Frampton had unified the super bantamweight division in February against Scott Quigg, however after WBA ordered him to face "champion in recess" Guillermo Rigondeaux, he was stripped just before the Santa Cruz was signed.

Speaking in build up to the bout Frampton told BBC Radio 5 Live that "people will be in for a shock" and that he was ready to pull off the upset "The Mexican fans are getting worried now it is getting closer. I feel good. It does not feel like I am the away fighter. I am expecting it to be noisy on the night. You will see the best performance yet from me. I am full of energy. I will refuel and then come back a bigger man than Santa Cruz on the night. I will be stronger than him and will do the business." In the pre fight press conference Santa Cruz told reporters "I know that this is going to be an interesting fight. We’re both undefeated and we’re going to make it a war. Neither of us wants that first loss. We’re going to leave it all in the ring. This won’t be an easy fight. It’s a 50-50 fight. The fighter who wants it the most will win the night. I want boxing fans from every background – Latino people from everywhere – Mexicans, Dominicans, Puerto Ricans – to come out and support me and come watch a great fight on Saturday night."

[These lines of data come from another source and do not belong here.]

Lemma Bytes_armed fr st W R k h p W1 : placed fr W R -> header k (zlen p) h -> W = h ++ p ++ W1 -> placed fr (p ++ W1) R ->
  reads encodes_bytes fr st W R (Bytes (armed fr st (p ++ W1) R k (zlen p) (header_val k h))).
Proof.
  intros Hp Hh HW Hp1. pose proof (Bytes_ok fr st W R 0 0 None Hp) as Hb. pose proof (Kind_ok fr st W R 0 0 None Hp) as Hk.
  destruct (Kind_ _) as [[[k' sz]|e'| |] s'] eqn:Ek; try done.
  - destruct Hk as (h'&W1'&Hh'&HW'&Hle&->). pose proof (header_nonneg _ _ _ Hh').
    destruct (split_at_len W1' sz) as (p'&W2&->&<-); [lia|].
    rewrite <- app_assoc in HW' || idtac. rewrite app_assoc in HW'.
    destruct (frame_unique W k h p W1 k' h' p' W2 (placed_window _ _ _ Hp) Hh HW Hh' HW') as (->&->&->&->).
    by rewrite (proj1 kind_first_Bytes _ _ _ Ek) in Hb.
  - exfalso. destruct Hk as (Hno&_). specialize (Hno k (zlen p) h (p ++ W1) Hh HW). rewrite zlen_app in Hno.
    pose proof (zlen_nonneg W1). lia.
Qed.

Lemma decodeInterface_ok fuel : reader fuel iface (decodeInterface fuel).
Proof.
  induction fuel as [|fuel IH]; intros fr st W R n b e Hp Hf; [lia|]. cbn [decodeInterface].
  apply reads_kind; [done|apply good_framed, good_iface|]. intros k h p W1 Hh HW Hp1.
  assert (Hlen : zlen (h ++ p) < 2 ^ 62) by (rewrite HW in Hp; by apply placed_part in Hp as [? _]).
  assert (Hstr : k <> List -> reads (encodes iface) fr st W R
    ((b ← Bytes; mret (Enc.VBytes b)) (armed fr st (p ++ W1) R k (zlen p) (header_val k h)))).
  { intros Hk. eapply (reads_restrict (encodes (fun v => exists c, v = Enc.VBytes c /\ is_bytes c)) _ fr st W R k h p W1);
      [done|apply good_framed, good_iface|done|done| | |].
    - intros v [[c Hc|l Hl] E]; [split; [eauto|done]|]. exfalso. cbn in E.
      destruct (header_unique k (zlen p) h p List (zlen (encs l)) _ (encs l) Hh (header_list _ (zlen_nonneg _)))
        as (->&_); [..|done|done].
      + rewrite zlen_app in Hlen. pose proof (zlen_nonneg h). lia.
      + rewrite E in Hlen. unfold Spec.lst in Hlen. rewrite zlen_app in Hlen.
        pose proof (zlen_nonneg (Spec.head 0xC0 0xF7 (zlen (encs l)))). lia.
    - intros v c [(c0&->&Hc) ->]. by split; [constructor|].
    - eapply (reads_map encodes_bytes); [|by apply Bytes_armed].
      intros v c. split; [intros [(c0&->&Hc) ->]; by exists c0|intros (c0&->&Hc&->); split; eauto]. }
  destruct k; [by apply Hstr|by apply Hstr|]. clear Hstr. rewrite decodeListSlice_body.
  eapply (reads_restrict (encodes (list_of (Forall iface))) _ fr st W R List h p W1);
    [done|apply good_framed, good_iface|done|done| | |].
  - intros v [[c Hc|l Hl] E]; [|split; [by exists l|done]]. exfalso. symmetry in E. cbn in E.
    apply (string_inv c List h p Hc Hh) in E as [(?&_)|(?&_)]; [done|done|lia].
  - intros v c [(l&->&Hl) ->]. by split; [constructor|].
  - eapply (reads_list_armed _ (slice_body (decodeInterface fuel) fuel) ListEnd fr st W R List h p W1); try done; [by left|].
    intros st' R' n' b' e' HpC. apply (slice_body_ok fuel); [apply good_iface|done|done|..];
      rewrite HW, !length_app in Hf; pose proof (header_nonempty _ _ _ Hh); (destruct h; [done|]); simpl in Hf; lia.
Qed.

Lemma strict_fields ts (P : gotype -> Prop) : Forall (fun t => strict t -> P t) ts ->
  foldr (fun t Q => strict t /\ Q) True ts -> Forall P ts.
Proof. induction 1 as [|t ts Ht _ IH]; [constructor|]. intros [? ?]. constructor; auto. Qed.

Definition struct_body (fuel : nat) (ts : list gotype) (tail : option gotype) : DM (list Enc.value) :=
  vs ← decodeFields (decode fuel) ts;
  tl ← match tail with
       | None => mret []
       | Some t => l ← decodeSliceElems (decode fuel t) fuel; mret [Enc.VTail l]
       end;
  mret (vs ++ tl).

Lemma decode_struct fuel ts tail s : decode fuel (TyStruct ts tail) s =
  (_ ← wrap List_; l ← struct_body fuel ts tail; _ ← wrap ListEnd; mret (Enc.VList l)) s.
Proof.
  cbn [decode]. unfold struct_body, mbind, SM_bind. destruct (wrap List_ s) as [[sz|e| |] s']; try done.
  destruct (decodeFields (decode fuel) ts s') as [[vs|e| |] s2]; try done. destruct tail as [t|]; [|done].
  by destruct (decodeSliceElems (decode fuel t) fuel s2) as [[l|e| |] s3].
Qed.

Definition struct_elems (ts : list gotype) (tail : option gotype) (l : list Enc.value) : Prop :=
  match tail with
  | None => typed_fields typed ts l
  | Some t => exists l0 tl, l = l0 ++ [Enc.VTail tl] /\ typed_fields typed ts l0 /\ Forall (typed t) tl
  end.

Lemma encs_tail l tl : encs (l ++ [Enc.VTail tl]) = encs l ++ encs tl.
Proof. rewrite map_app, concat_app. cbn. by rewrite app_nil_r. Qed.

Santa Cruz was a 1 to 2 favourite while Frampton was a 12/5 underdog.

==The fights==
===Undercard===
The preliminary card featured WBO Featherweight champion Amanda Serrano make quick work of the challenger Calixta Silgado. Serrano swarmed Silgado with combinations and hooks, scoring two knockdowns and forcing referee Benjy Esteves to stop the bout in the 1st round.

The first two bouts of the main card saw victories for Tevin Farmer and former 2 division world champion Paulie Malignaggi. This was followed by Tony Harrison stopping Sergey Rabchenko in a IBF light middleweight semi final eliminator.

===Garcia vs. Rojas===
The chief support saw former 2 division world champion Mikey Garcia return from an enforced two and half year absence from the ring to face former WBC featherweight titleholder Elio Rojas, who himself was coming off a 23-month layoff. This would be a one-fight deal with promoter Lou DiBella and Showtime.

====The fight====
Garcia scored four knockdowns, before finishing Rojas in the 5th round via knockout. Garcia hit Rojas face-first with a left hand and dropping him with a right uppercut-left hook combination. Rojas beat the count, but referee Claudio waved it off.

CompuBox stats showed that Garcia landed 53 of 162 punches thrown (42%) and Rojas landed 47 of 168 thrown (28%).

====Aftermath====
After the fight, Garcia said, "I think it was a very good performance. Even though I've been out for two-and-a-half years, people haven't forgotten about me. I did miss [boxing], but the time off helped me regain that fire."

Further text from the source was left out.